Samira Ghorbani | Mohammad Vojgani | Farideh talebi | ّFarshid Noorbakhsh

Date :  2019/11/27
Publish in :    Immunoregulation
DOI : 10.32598/Immunoregulation.1.4.229
Link : 10.32598/Immunoregulation.1.4.229
Keywords :MicroRNA, Neuroinflammation, Multiple sclerosis, Experimental autoimmune encephalomyelitis, miR- 320

Abstract :
Background: MicroRNAs are small non-coding RNAs that regulate gene expression and involve in many cellular and physiological mechanisms. Recent studies have revealed that dysregulation of microRNAs might contribute to autoimmune disorders such as Multiple Sclerosis (MS). Based on these findings, we examined the potential role of miR-320 isoforms; miR-320-3p and miR-320-5p, in the context of autoimmune neuroinflammation and pathogenesis of EAE, which is an animal model of MS. Materials and Methods: The expression levels of miR-320-3p and miR-320-5p, and their predicted target genes, TGFBR2 and Smad2, were quantified in the CNS tissue in mice with Experimental Autoimmune Encephalomyelitis (EAE) using RT-PCR method. The expression was also examined in splenocytes macrophages and astrocytes. To examine the interaction of miR-320-3p and miR-320-5p with the 3′-UTR of potential target transcripts, the mimic sequences of both isoforms were transfected into splenocytes and then examined by RT-PCR. Results: The expression of both isoforms of miR-320 significantly increased in different phases of EAE and activated lymphocytes, whereas the levels of their predicted target genes, Smad2 and TGFBR2 decreased in these cells.
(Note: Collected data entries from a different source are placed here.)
(** * News-Agent: the selection pipeline, embedded and verified

  A shallow embedding of the pure core of the repository:
  - [src/feeds/fetcher.py]   : [RawArticle], [filter_today_articles], [deduplicate];
  - [src/agent/news_agent.py]: the heuristic enricher ([_extract_key_points],
    [_calculate_importance], [_categorize_article]) and the pipeline [run];
  - [src/ranking/ranker.py]  : [ArticleRanker] (recency, diversity penalty, final
    score, [get_top_n], [ensure_source_diversity]).

  Modelling conventions.
  - A Python [str] is a Rocq [string]; one element of the string stands for one
    Python character, of a code point below 256.  On these code points
    [str.lower], [str.strip] and the whitespace class of [re] are modelled in full.
  - A Python [float] is a rational number ([Q]), and results are compared with [==]
    ([Qeq]).  Where a definition computes a score ([calculate_final_score],
    [_calculate_importance]), the arithmetic is exact; the program rounds to
    binary64.  Statements that depend on which scores are equal are therefore made
    about the selection loops with the scoring function as a parameter
    ([Ranker.get_top_n_by], [RankAll.rank_by]), of which the rounded scores of the
    program are an instance.
  - A Python [int] is a [Z]; a length is a [nat].
  - [dict] and [defaultdict] are [gmap]s, [set] is a [gset].
  - [datetime] values are instants in microseconds ([Z]) on the naive local time
    line; the clock ([datetime.now()]) and the date parser ([datetime.strptime]) are
    variables of the sections that use them. *)

From Stdlib Require Import ZArith QArith Qminmax Lqa Lia List Sorted Permutation.
From Stdlib Require Import Ascii String.
From stdpp Require Import gmap strings list pretty.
Obtained data revealed that miR-320-5p level significantly increased in activated macrophages and astrocytes; however, the miR 320-3p level did not show significant changes in these cells after Lipopolysaccharide (LPS) stimulation. The levels of TGFBR2 and Smad2 decreased in transfected splenocytes. Conclusion: Our findings suggest that upregulation of miR-320 isoforms might be involved in the neuroinflammation and pathogenesis of MS through targeting and suppression of TGFBR2 and Smad2, i.e. protective genes in MS.